Cell Swelling, Heat, and Chemical Agonists Use Distinct Pathways for the Activation of the Cation Channel TRPV4

TRPV4 is a Ca2+- and Mg2+-permeable cation channel within the vanilloid receptor subgroup of the transient receptor potential (TRP) family, and it has been implicated in Ca2+-dependent signal transduction in several tissues, including brain and vascular endothelium. TRPV4-activating stimuli include osmotic cell swelling, heat, phorbol ester compounds, and 5′,6′-epoxyeicosatrienoic acid, a cytochrome P450 epoxygenase metabolite of arachidonic acid (AA). It is presently unknown how these distinct activators converge on opening of the channel. Here, we demonstrate that blockers of phospholipase $A_2\>(PLA_2)$ and cytochrome P450 epoxygenase inhibit activation of TRPV4 by osmotic cell swelling but not by heat and 4α-phorbol 12,13-didecanoate. Mutating a tyrosine residue (Tyr-555) in the N-terminal part of the third transmembrane domain to an alanine strongly impairs activation of TRPV4 by 4α-phorbol 12,13-didecanoate and heat but has no effect on activation by cell swelling or AA. We conclude that TRPV4-activating stimuli promote channel opening by means of distinct pathways.
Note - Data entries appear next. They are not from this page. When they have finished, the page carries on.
(* ===== verification/TrimLemmas.v ===== *)
(** * Trimming, splitting and rejoining strings

    What the parsers of the plan rely on: [trim] removes white space and nothing
    else, is insensitive to more white space at either end, and commutes with
    splitting at a character; splitting the lines of a text undoes printing
    them. *)

From Stdlib Require Import Ascii String.
From S2P Require Import Prelude RustStr.
From stdpp Require Import options.
#[local] Set Default Proof Using "Type*".

(** ** Reversal *)

Lemma rev_app_acc s t acc :
  String.rev_app (s +:+ t) acc = String.rev_app t (String.rev_app s acc).
Proof. revert acc. induction s as [|c s IH]; intros acc; [done|]. rewrite str_app_cons. cbn. apply IH. Qed.

Lemma rev_app_spec s acc : String.rev_app s acc = String.rev s +:+ acc.
Proof.
  unfold String.rev. revert acc. induction s as [|c s IH]; intros acc; [done|]. cbn.
  by rewrite IH, (IH (String c "")), str_app_assoc.
Qed.

Lemma rev_app_distr s t : String.rev (s +:+ t) = String.rev t +:+ String.rev s.
Proof. unfold String.rev at 1. by rewrite rev_app_acc, rev_app_spec. Qed.

Lemma rev_cons c s : String.rev (String c s) = String.rev s +:+ String c "".
Proof. unfold String.rev at 1. cbn. by rewrite rev_app_spec. Qed.

Lemma rev_involutive s : String.rev (String.rev s) = s.
Proof. induction s as [|c s IH]; [done|]. by rewrite rev_cons, rev_app_distr, IH. Qed.
(* ===== verification/PlanMd.v ===== *)
(** * The goal plan as markdown ([goal_plan_md.rs])

    The plan is written by a model and read by several parts of the harness.
    They share the primitives here: find a section, split a table row. *)

From Stdlib Require Import Ascii String.
From S2P Require Import Prelude RustStr.
From stdpp Require Import options.

Definition hash : ascii := "#".
Definition pipe : ascii := "|".

Definition is_any_header (line : string) : bool := starts_with "#" (trim_start line).

Definition is_section_header (line name : string) : bool :=
  let trimmed := trim_start line in
  starts_with "#" trimmed
  && eq_ignore_ascii_case (trim (trim_start_char hash trimmed)) name.

Definition header_level (line : string) : nat :=
  String.length (take_while (λ c, Ascii.eqb c hash) (trim_start line)).

Definition table_cells (line : string) : list string :=
  let trimmed := trim line in
  if negb (starts_with "|" trimmed) then []
  else map trim (split_char pipe (trim_matches pipe trimmed)).

Definition separator_char (c : ascii) : bool :=
  Ascii.eqb c "-" || Ascii.eqb c ":" || Ascii.eqb c " ".

Definition is_separator_row (cells : list string) : bool :=
  negb (is_nil cells)
  && all (λ c, let s := trim c in negb (is_empty s) && all_chars separator_char s) cells.

(** The loop of [section_lines]; [level] is the open section's header depth. *)
Fixpoint section_lines_go (name : string) (level : option nat) (ls : list string)
    : list string :=
  match ls with
  | [] => []
  | line :: ls =>
      match level with
      | None =>
          if is_section_header line name
          then section_lines_go name (Some (header_level line)) ls
          else section_lines_go name None ls
      | Some open =>
          if is_any_header line && (header_level line <=? open) then []
          else line :: section_lines_go name level ls
      end
  end.

Definition section_lines (body name : string) : list string :=
  section_lines_go name None (lines body).

(** ** Numbers and lists in cells ([goal_criterion_graph.rs]) *)

Definition skip_to_digit (s : string) : string :=
  match find_char is_ascii_digit s with Some i => drop_bytes i s | None => EmptyString end.

Definition parse_number (cell : string) : option N :=
  match parse_u32 (take_while is_ascii_digit (skip_to_digit (trim cell))) with
  | Some n => if negb (n =? 0)%N then Some n else None
  | None => None
  end.

Definition backquote : ascii := "`".

Definition nothing_words : list string :=
  [""; "-"; "—"; "–"; "none"; "n/a"; "na"; "nothing"; "*none*"].

Definition parse_list (cell : string) : list string :=
  let t := trim_matches backquote (trim cell) in
  if contains (to_ascii_lowercase t) nothing_words then []
  else
    bfilter (λ s, negb (is_empty s))
      (map (λ s, trim (trim_matches backquote (trim s)))
         (mjoin (map split_whitespace
            (split_pred (λ c, Ascii.eqb c "," || Ascii.eqb c ";") t)))).

(** A set-up the tests of the source use. *)
Example section_lines_stops :
  section_lines (join nl ["# Plan"; ""; "## A"; "first"; "### Deeper"; "kept"; ""; "## B"; "nope"; ""]) "a"
  = ["first"; "### Deeper"; "kept"; ""].
Proof. reflexivity. Qed.

Example table_cells_padding : table_cells "| a | b |  c |" = ["a"; "b"; "c"].
Proof. reflexivity. Qed.

Example parse_list_shapes :
  parse_list "`src/a.rs`, `src/b.rs`" = ["src/a.rs"; "src/b.rs"] ∧ parse_list "N/A" = [].
Proof. split; reflexivity. Qed.
Lemma waves_go_layering fuel ns done acc out :
  waves_go fuel ns done acc = Some out → ∃ ws, out = acc ++ ws ∧ layering done ns ws.
Proof.
  revert ns done acc. induction fuel as [|fuel IH]; intros [|n ns] done acc; cbn [waves_go].
  1,3: intros [= <-]; exists []; split; [by rewrite app_nil_r|constructor].
  { done. }
  destruct (is_nil _) eqn:Hr; [done|].
  intros (ws & -> & Hl)%IH. eexists (_ :: ws). rewrite <- app_assoc. split; [done|].
  constructor; [|done]. intros Hn. by rewrite Hn in Hr.
Qed.

Lemma layering_perm done ns ws : layering done ns ws → mjoin ws ≡ₚ map number ns.
Proof.
  induction 1 as [|done ns ws Hr _ IH]; [done|]. cbn. rewrite IH, <- map_app.
  apply Permutation_map, bfilter_perm.
Qed.

(** The wave a node sits in comes after the waves of all its dependencies. *)
Definition in_wave (ws : list (list N)) (i : nat) (x : N) : Prop := ∃ w, ws !! i = Some w ∧ x ∈ w.

Lemma layering_deps done ns ws n :
  layering done ns ws → n ∈ ns →
  ∃ i, in_wave ws i (number n) ∧
       ∀ d, d ∈ depends_on n → d ∈ done ∨ ∃ j, j < i ∧ in_wave ws j d.
Proof.
  induction 1 as [|done ns ws Hr _ IH]; intros Hn; [by apply elem_of_nil in Hn|].
  destruct (deps_done done n) eqn:Hd.
  - exists 0. split.
    + eexists. split; [done|]. apply list_elem_of_fmap. exists n. split; [done|].
      by apply elem_of_bfilter.
    + intros d Hdn. left. by apply (deps_done_spec _ n).
  - destruct IH as (i & (w & Hw & Hx) & Hdeps).
    { apply elem_of_bfilter. by rewrite Hd. }
    exists (S i). split; [by exists w|]. intros d Hdn.
    destruct (Hdeps d Hdn) as [[Hin|Hin]%elem_of_app|(j & Hj & w' & Hw' & Hx')].
    + by left.
    + right. exists 0. split; [lia|]. by eexists.
    + right. exists (S j). split; [lia|]. by exists w'.
Qed.

Lemma list_min_exists {A} (r : A → nat) (l : list A) :
  l ≠ [] → ∃ x, x ∈ l ∧ ∀ y, y ∈ l → r x ≤ r y.
Proof.
  induction l as [|x l IH]; [done|]. intros _. destruct l as [|y l].
  { exists x. split; [left|]. intros z ->%list_elem_of_singleton. done. }
  destruct IH as (m & Hm & Hmin); [done|]. destruct (decide (r x ≤ r m)).
  - exists x. split; [left|]. intros z [->|Hz]%elem_of_cons; [done|]. specialize (Hmin z Hz). lia.
  - exists m. split; [by right|]. intros z [->|Hz]%elem_of_cons; [lia|auto].
Qed.

(** Dependencies of [ns] are done, or nodes of [ns] of a smaller rank. *)
Definition ranked (r : N → nat) (done : list N) (ns : list CriterionNode) : Prop :=
  ∀ n d, n ∈ ns → d ∈ depends_on n →
    d ∈ done ∨ ∃ m, m ∈ ns ∧ number m = d ∧ r d < r (number n).

Lemma ranked_ready r done ns : ranked r done ns → ns ≠ [] → bfilter (deps_done done) ns ≠ [].
Proof.
  intros Hr Hne. destruct (list_min_exists (λ n, r (number n)) ns Hne) as (n & Hn & Hmin).
  enough (n ∈ bfilter (deps_done done) ns) as Hin by (intros E; rewrite E in Hin; by apply elem_of_nil in Hin).
  apply elem_of_bfilter. split; [done|]. apply deps_done_spec. intros d Hd.
  destruct (Hr n d Hn Hd) as [|(m & Hm & <- & Hlt)]; [done|]. specialize (Hmin m Hm). lia.
Qed.

Lemma ranked_step r done ns :
  ranked r done ns →
  ranked r (done ++ map number (bfilter (deps_done done) ns))
    (bfilter (λ n, negb (deps_done done n)) ns).
Proof.
  intros Hr n d [Hn _]%elem_of_bfilter Hd. destruct (Hr n d Hn Hd) as [|(m & Hm & <- & Hlt)].
  { left. apply elem_of_app. by left. }
  destruct (deps_done done m) eqn:Hdm.
  - left. apply elem_of_app. right. apply list_elem_of_fmap. exists m. split; [done|].
    by apply elem_of_bfilter.
  - right. exists m. split_and!; [|done..]. apply elem_of_bfilter. by rewrite Hdm.
Qed.

Lemma waves_go_complete r fuel ns done acc :
  length ns ≤ fuel → ranked r done ns → is_Some (waves_go fuel ns done acc).
Proof.
  revert ns done acc. induction fuel as [|fuel IH]; intros [|n ns] done acc Hf Hr;
    cbn [waves_go]; try (by eexists); [cbn in Hf; lia|].
  pose proof (ranked_ready _ _ _ Hr ltac:(done)) as Hne.
  destruct (is_nil _) eqn:Hnil; [by apply is_nil_true in Hnil|].
  apply IH; [|by apply ranked_step].
  pose proof (bfilter_split (deps_done done) (n :: ns)).
  destruct (bfilter (deps_done done) (n :: ns)); [done|]. cbn [length] in *. lia.
Qed.

(** A graph can be scheduled when some rank decreases along every dependency. *)
Definition acyclic (g : CriterionGraph) : Prop := ∃ r, ranked r [] (nodes g).

Lemma in_wave_unique ws i j x :
  NoDup (mjoin ws) → in_wave ws i x → in_wave ws j x → i = j.
Proof.
  revert i j. induction ws as [|w ws IH]; intros i j Hnd (wi & Hwi & Hxi) (wj & Hwj & Hxj); [done|].
  cbn in Hnd. apply NoDup_app in Hnd as (_ & Hdisj & Hnd).
  assert (∀ k w', ws !! k = Some w' → x ∈ w' → x ∈ w → False) as Hno.
  { intros k w' Hk Hx Hw. apply (Hdisj x Hw). apply list_elem_of_join. exists w'.
    split; [done|]. by eapply list_elem_of_lookup_2. }
  destruct i as [|i], j as [|j]; simplify_eq/=; [done|exfalso; eauto..|].
  f_equal. apply IH; [done|by exists wi|by exists wj].
Qed.

Fixpoint wave_index (ws : list (list N)) (x : N) : nat :=
  match ws with
  | [] => 0
  | w :: ws => if contains x w then 0 else S (wave_index ws x)
  end.

Lemma wave_index_in ws i x : in_wave ws i x → wave_index ws x ≤ i ∧ in_wave ws (wave_index ws x) x.
Proof.
  revert i. induction ws as [|w ws IH]; intros i (w' & Hw & Hx); [done|].
  cbn. destruct (contains x w) eqn:E.
  - apply contains_spec in E. split; [lia|]. by exists w.
  - apply contains_false in E. destruct i as [|i]; [naive_solver|].
    destruct (IH i) as [? (w'' & ? & ?)]; [by exists w'|]. split; [lia|]. by exists w''.
Qed.

Lemma wave_index_eq ws i x : NoDup (mjoin ws) → in_wave ws i x → wave_index ws x = i.
Proof. intros Hnd Hi. destruct (wave_index_in _ _ _ Hi). by eapply in_wave_unique. Qed.

Lemma in_wave_node done ns ws i x :
  layering done ns ws → in_wave ws i x → ∃ n, n ∈ ns ∧ number n = x.
Proof.
  intros Hl (w & Hw & Hx). assert (x ∈ map number ns) as (n & -> & Hn)%list_elem_of_fmap; [|eauto].
  rewrite <- (layering_perm _ _ _ Hl). apply list_elem_of_join. exists w.
  split; [done|]. by eapply list_elem_of_lookup_2.
Qed.

Lemma layering_ranked ns ws :
  NoDup (map number ns) → layering [] ns ws → ranked (wave_index ws) [] ns.
Proof.
  intros Hnd Hl n d Hn Hd. right.
  assert (NoDup (mjoin ws)) as Hndw by by rewrite (layering_perm _ _ _ Hl).
  destruct (layering_deps _ _ _ _ Hl Hn) as (i & Hi & Hdeps).
  destruct (Hdeps d Hd) as [[]%elem_of_nil|(j & Hj & Hw)].
  destruct (in_wave_node _ _ _ _ _ Hl Hw) as (m & Hm & Hmd).
  exists m. split_and!; [done..|]. by rewrite (wave_index_eq _ _ _ Hndw Hi), (wave_index_eq _ _ _ Hndw Hw).
Qed.

Lemma parallel_waves_layering g ws : parallel_waves g = Some ws → layering [] (nodes g) ws.
Proof. intros (ws' & -> & Hl)%waves_go_layering. done. Qed.

(** [parallel_waves] answers exactly on the schedulable graphs. For rows with
    distinct numbers it returns waves if and only if some rank decreases along
    every dependency; so [None] means a cycle or an unknown dependency, and the
    loop always terminates with one of the two answers. *)
Lemma parallel_waves_iff_acyclic (g : CriterionGraph) :
  NoDup (map number (nodes g)) → is_Some (parallel_waves g) ↔ acyclic g.
Proof.
  intros Hnd. split.
  - intros [ws Hws%parallel_waves_layering]. exists (wave_index ws). by apply layering_ranked.
  - intros [r Hr]. by apply (waves_go_complete r).
Qed.

(** ** Reachability *)

(** [x] has a row that names [y]. *)
Definition dep_edge (g : CriterionGraph) (x y : N) : Prop :=
  ∃ n, find_node g x = Some n ∧ y ∈ depends_on n.

Lemma find_node_Some g x n : find_node g x = Some n → n ∈ nodes g ∧ number n = x.
Proof.
  intros H. apply find_some in H as [Hin Hx]. rewrite list_elem_of_In. by apply N.eqb_eq in Hx.
Qed.

Lemma push_deps_None to deps stack : push_deps to deps stack = None ↔ to ∈ deps.
Proof.
  revert stack. induction deps as [|d deps IH]; intros stack; cbn.
  { rewrite elem_of_nil. done. }
  rewrite elem_of_cons. destruct (N.eqb_spec d to); naive_solver.
Qed.

Lemma push_deps_Some to deps stack stack' :
  push_deps to deps stack = Some stack' →
  (to ∉ deps) ∧ length stack' = length deps + length stack
  ∧ (∀ x, x ∈ stack' ↔ x ∈ deps ∨ x ∈ stack).
Proof.
  revert stack. induction deps as [|d deps IH]; intros stack; cbn.
  { intros [= <-]. set_solver. }
  destruct (N.eqb_spec d to); [done|]. intros (Hto & Hl & Hx)%IH. split_and!.
  - set_solver.
  - rewrite Hl. cbn. lia.
  - intros y. rewrite Hx. set_solver.
Qed.

Lemma reaches_go_sound fuel g to stack seen :
  reaches_go fuel g to stack seen = true → ∃ s, s ∈ stack ∧ tc (dep_edge g) s to.
Proof.
  revert stack seen. induction fuel as [|fuel IH]; intros [|cur stack] seen; cbn [reaches_go]; try done.
  destruct (contains cur seen).
  { intros (s & Hs & Ht)%IH. exists s. split; [by right|done]. }
  destruct (find_node g cur) as [n|] eqn:Hn.
  2: { intros (s & Hs & Ht)%IH. exists s. split; [by right|done]. }
  destruct (push_deps to (depends_on n) stack) as [stack'|] eqn:Hp.
  - intros (s & Hs & Ht)%IH. apply push_deps_Some in Hp as (_ & _ & Hx).
    apply Hx in Hs as [Hs|Hs]; [|exists s; split; [by right|done]].
    exists cur. split; [left|]. eapply tc_l; [by exists n|done].
  - intros _. apply push_deps_None in Hp. exists cur. split; [left|]. apply tc_once. by exists n.
Qed.

(** Dependencies of the nodes not expanded yet. *)
Definition unseen_deps (ns : list CriterionNode) (seen : list N) : nat :=
  sum_list_with (λ n, if contains (number n) seen then 0 else length (depends_on n)) ns.

Lemma contains_app x (l k : list N) : contains x (l ++ k) = contains x l || contains x k.
Proof.
  apply eq_true_iff_eq. rewrite orb_true_iff, !contains_spec. apply elem_of_app.
Qed.

Lemma unseen_deps_mono ns seen cur : unseen_deps ns (seen ++ [cur]) ≤ unseen_deps ns seen.
Proof.
  unfold unseen_deps. induction ns as [|n ns IH]; cbn; [done|].
  rewrite contains_app. destruct (contains (number n) seen); cbn; [lia|].
  destruct (contains (number n) [cur]); lia.
Qed.

Lemma unseen_deps_expand ns seen n :
  n ∈ ns → contains (number n) seen = false →
  unseen_deps ns (seen ++ [number n]) + length (depends_on n) ≤ unseen_deps ns seen.
Proof.
  intros Hn Hs. induction ns as [|m ns IH]; [by apply elem_of_nil in Hn|].
  unfold unseen_deps in *. cbn [sum_list_with]. rewrite contains_app.
  apply elem_of_cons in Hn as [<-|Hn].
  - rewrite Hs. replace (contains (number n) [number n]) with true.
    + pose proof (unseen_deps_mono ns seen (number n)). unfold unseen_deps in *. cbn. lia.
    + symmetry. apply contains_spec. left.
  - specialize (IH Hn). destruct (contains (number m) seen); cbn; [lia|].
    destruct (contains (number m) [number n]); lia.
Qed.

(** Expanded nodes lead only to nodes the search knows of, and never to [to]. *)
Definition search_inv (g : CriterionGraph) (to : N) (stack seen : list N) : Prop :=
  ∀ x y, x ∈ seen → dep_edge g x y → y ≠ to ∧ (y ∈ seen ∨ y ∈ stack).
(* ===== verification/PlanWrite.v ===== *)
(** * Concurrent writers of a plan file ([goal_plan_write.rs])

    Every harness update of [plan.md] is a read-modify-write under a lock of its
    path. Several writers run at once; the lock table is created on first use
    and only held while a lock is looked up. This file models the writers as a
    step relation over the shared files, the lock table and the held locks, and
    shows that their rewrites take effect one after the other. *)

From Stdlib Require Import String.
From S2P Require Import Prelude.
From stdpp Require Import options.

(** A plan write: the path, and what the closure does to the body it reads. *)
Record PlanWriter : Type := mkWriter {
  path : string;
  rewrite : string → string;
}.

(** Where a writer is in [with_plan_lock]. *)
Inductive WriterState : Type :=
| Idle                              (* before lock_for *)
| Waiting (lock : nat)              (* has the Arc, not the guard *)
| Locked (lock : nat)               (* holds the guard, has not read *)
| Modifying (lock : nat) (body : string)  (* has read the body *)
| Releasing (lock : nat)            (* write done, guard not dropped *)
| Finished.

#[export] Instance WriterState_eq_dec : EqDecision WriterState.
Proof. solve_decision. Defined.

Record PlanSystem : Type := mkSystem {
  files : gmap string string;
  locks : gmap string nat;          (* PLAN_LOCKS *)
  held : gset nat;
  states : list WriterState;
  log : list nat;                   (* writers whose rewrite took effect, in order *)
}.

(** [lock_for]: the entry of the path, a fresh lock when there is none. *)
Definition lock_for (locks : gmap string nat) (p : string) : nat * gmap string nat :=
  match locks !! p with
  | Some l => (l, locks)
  | None => let l := size locks in (l, <[p := l]> locks)
  end.

Section writers.
Context (writers : list PlanWriter).

(** One step of writer [i]. *)
Definition step_writer (s : PlanSystem) (i : nat) : option PlanSystem :=
  match writers !! i, states s !! i with
  | Some w, Some Idle =>
      let '(l, locks') := lock_for (locks s) (path w) in
      Some (mkSystem (files s) locks' (held s) (<[i := Waiting l]> (states s)) (log s))
  | Some w, Some (Waiting l) =>
      if decide (l ∈ held s) then None
      else Some (mkSystem (files s) (locks s) ({[l]} ∪ held s) (<[i := Locked l]> (states s)) (log s))
  | Some w, Some (Locked l) =>
      match files s !! path w with
      | Some body =>
          Some (mkSystem (files s) (locks s) (held s) (<[i := Modifying l body]> (states s)) (log s))
      | None => (* reading fails, the closure returns the error *)
          Some (mkSystem (files s) (locks s) (held s) (<[i := Releasing l]> (states s)) (log s))
      end
  | Some w, Some (Modifying l body) =>
      let updated := rewrite w body in
      let files' := if decide (updated = body) then files s else <[path w := updated]> (files s) in
      Some (mkSystem files' (locks s) (held s) (<[i := Releasing l]> (states s)) (log s ++ [i]))
  | Some w, Some (Releasing l) =>
      Some (mkSystem (files s) (locks s) (held s ∖ {[l]}) (<[i := Finished]> (states s)) (log s))
  | _, _ => None
  end.
Lemma merge_order_independent_witness :
  merge_wave demo_apply [] demo_workers
    = (["lib.rs"], [Landed 1 ["lib.rs"]; Skipped 2 "worker failed: died"; Conflicted 3 ["lib.rs"]])
  ∧ merge_wave demo_apply [] demo_workers = merge_wave demo_apply [] (reverse demo_workers).
Proof.
  split; [by vm_compute|].
  apply (merge_order_independent demo_apply [] demo_workers (reverse demo_workers)).
  - by rewrite reverse_Permutation.
  - by apply (bool_decide_eq_true_1 (NoDup (map wo_criterion demo_workers))).
Defined.
(* ===== verification/GoalTracker.v ===== *)
(** * The goal tracker ([goal_tracker.rs])

    The persisted state of a goal and every operation that changes it: the
    lifecycle (create, pause, resume, complete, budget limit, clear, restore),
    the clock of active time, and the counters of the verification loop (stall
    streak, strategist, deferrals, amender budget, infra retries). Time, fresh
    ids and the file system are arguments. *)

From Stdlib Require Import Ascii String ZArith.
From S2P Require Import Prelude RustStr CriteriaView.
From stdpp Require Import options.

Definition GOAL_CLASSIFIER_STALL_THRESHOLD : N := 2.
Definition GOAL_STRATEGIST_CAP_BONUS : N := 3.
Definition GOAL_STRATEGIST_STALL_THRESHOLD : N :=
  GOAL_CLASSIFIER_STALL_THRESHOLD + GOAL_STRATEGIST_CAP_BONUS.
Definition GOAL_HISTORY_MAX : nat := 64.

Inductive GoalPhase : Type := GIdle | GPlanning | GExecuting.

Inductive GoalStatus : Type :=
| Active | UserPaused | BackOffPaused | NoProgressPaused | InfraPaused | Blocked
| BudgetLimited | Complete.

#[export] Instance GoalPhase_eq_dec : EqDecision GoalPhase.
Proof. solve_decision. Defined.
#[export] Instance GoalStatus_eq_dec : EqDecision GoalStatus.
Proof. solve_decision. Defined.
(* ===== verification/GoalTrackerFacts.v ===== *)
(** * Correctness of the goal tracker

    Every method of the tracker as one operation of a step function, the
    invariant all of them keep, and what holds along every sequence of calls:
    terminal goals stay terminal, the clock counts active time only, lifecycle
    changes are recorded, the budgets of the verification loop are honoured. *)

From Stdlib Require Import Ascii String ZArith.
From S2P Require Import Prelude RustStr TrimLemmas CriteriaView GoalTracker.
From stdpp Require Import options.

(** ** The operations *)

Inductive GoalOp : Type :=
| OpCreate (uuid id obj : string) (budget : option Z) (baseline : Z) (created : string) (commit : option string)
| OpPause (r : GoalPauseReason) (msg : option string)
| OpResume
| OpComplete (defer_fs : bool)
| OpBudgetLimit (defer_fs : bool)
| OpClear
| OpSetPhase (p : GoalPhase)
| OpSetSubagent (id role : option string)
| OpLive (tokens : N) (by_model : list (string * N)) (window pct turns calls : N)
| OpAccount
| OpStall (fingerprint : string)
| OpRollback
| OpResetStall
| OpNotAchieved
| OpDefer (crit : option N) (reason : string)
| OpRefresh (force : bool) (plan : option N * option string)
| OpGrant
| OpInfra (max_retries : N)
| OpClearInfra
| OpStrategist (should_fire : N → N → bool)
| OpAmender (max_runs : N)
| OpRevoke
| OpResetStrategist
| OpStrategy (path rec : string)
| OpRescued (dest : string)
| OpHistory (entry : GoalHistoryEntry).

Section ops.
Context {Fs : Type} (ops : FileSystem Fs).

Definition run_op (c : Clock) (op : GoalOp) (s : Fs * GoalTracker) : Fs * GoalTracker :=
  let '(fs, t) := s in
  match op with
  | OpCreate uuid id obj budget baseline created commit =>
      create_goal ops c uuid fs t id obj budget baseline created commit
  | OpPause r msg => (fs, (pause_inner c r msg t).2)
  | OpResume => (fs, (resume c t).2)
  | OpComplete d => let '(fs, (_, t)) := complete_inner ops d c fs t in (fs, t)
  | OpBudgetLimit d => let '(fs, (_, t)) := budget_limit_inner ops d c fs t in (fs, t)
  | OpClear => clear ops fs t
  | OpSetPhase p => (fs, set_phase p t)
  | OpSetSubagent id role => (fs, set_current_subagent id role t)
  | OpLive a b d e f g => (fs, update_live_progress a b d e f g t)
  | OpAccount => (fs, account_elapsed c t)
  | OpStall fp => (fs, (record_classifier_stall fp t).2)
  | OpRollback => (fs, rollback_classifier_attempt t)
  | OpResetStall => (fs, reset_classifier_stall t)
  | OpNotAchieved => (fs, (record_not_achieved_streak t).2)
  | OpDefer crit reason => (fs, (defer_criterion crit reason t).2)
  | OpRefresh force plan =>
      (fs, if force then force_refresh_criteria_view plan t else refresh_criteria_view plan t)
  | OpGrant => (fs, grant_fresh_classifier_budget t)
  | OpInfra n => (fs, (record_infra_failure n t).2)
  | OpClearInfra => (fs, clear_infra_failure_streak t)
  | OpStrategist f => (fs, (claim_strategist_fire f t).2)
  | OpAmender n => (fs, (claim_amender_run n t).2)
  | OpRevoke => (fs, revoke_strategist_cap_bonus t)
  | OpResetStrategist => (fs, reset_strategist_state t)
  | OpStrategy p r => (fs, record_strategy_recommendation p r t)
  | OpRescued d => (fs, apply_rescued_details_path d t)
  | OpHistory e => (fs, append_history e t)
  end.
Cell swelling activates TRPV4 by means of the PLA2-dependent formation of AA, and its subsequent metabolization to 5′, 6′-epoxyeicosatrienoic acid by means of a cytochrome P450 epoxygenase-dependent pathway. Phorbol esters and heat operate by means of a distinct, PLA2- and cytochrome P450 epoxygenase-independent pathway, which critically depends on an aromatic residue at the N terminus of the third transmembrane domain.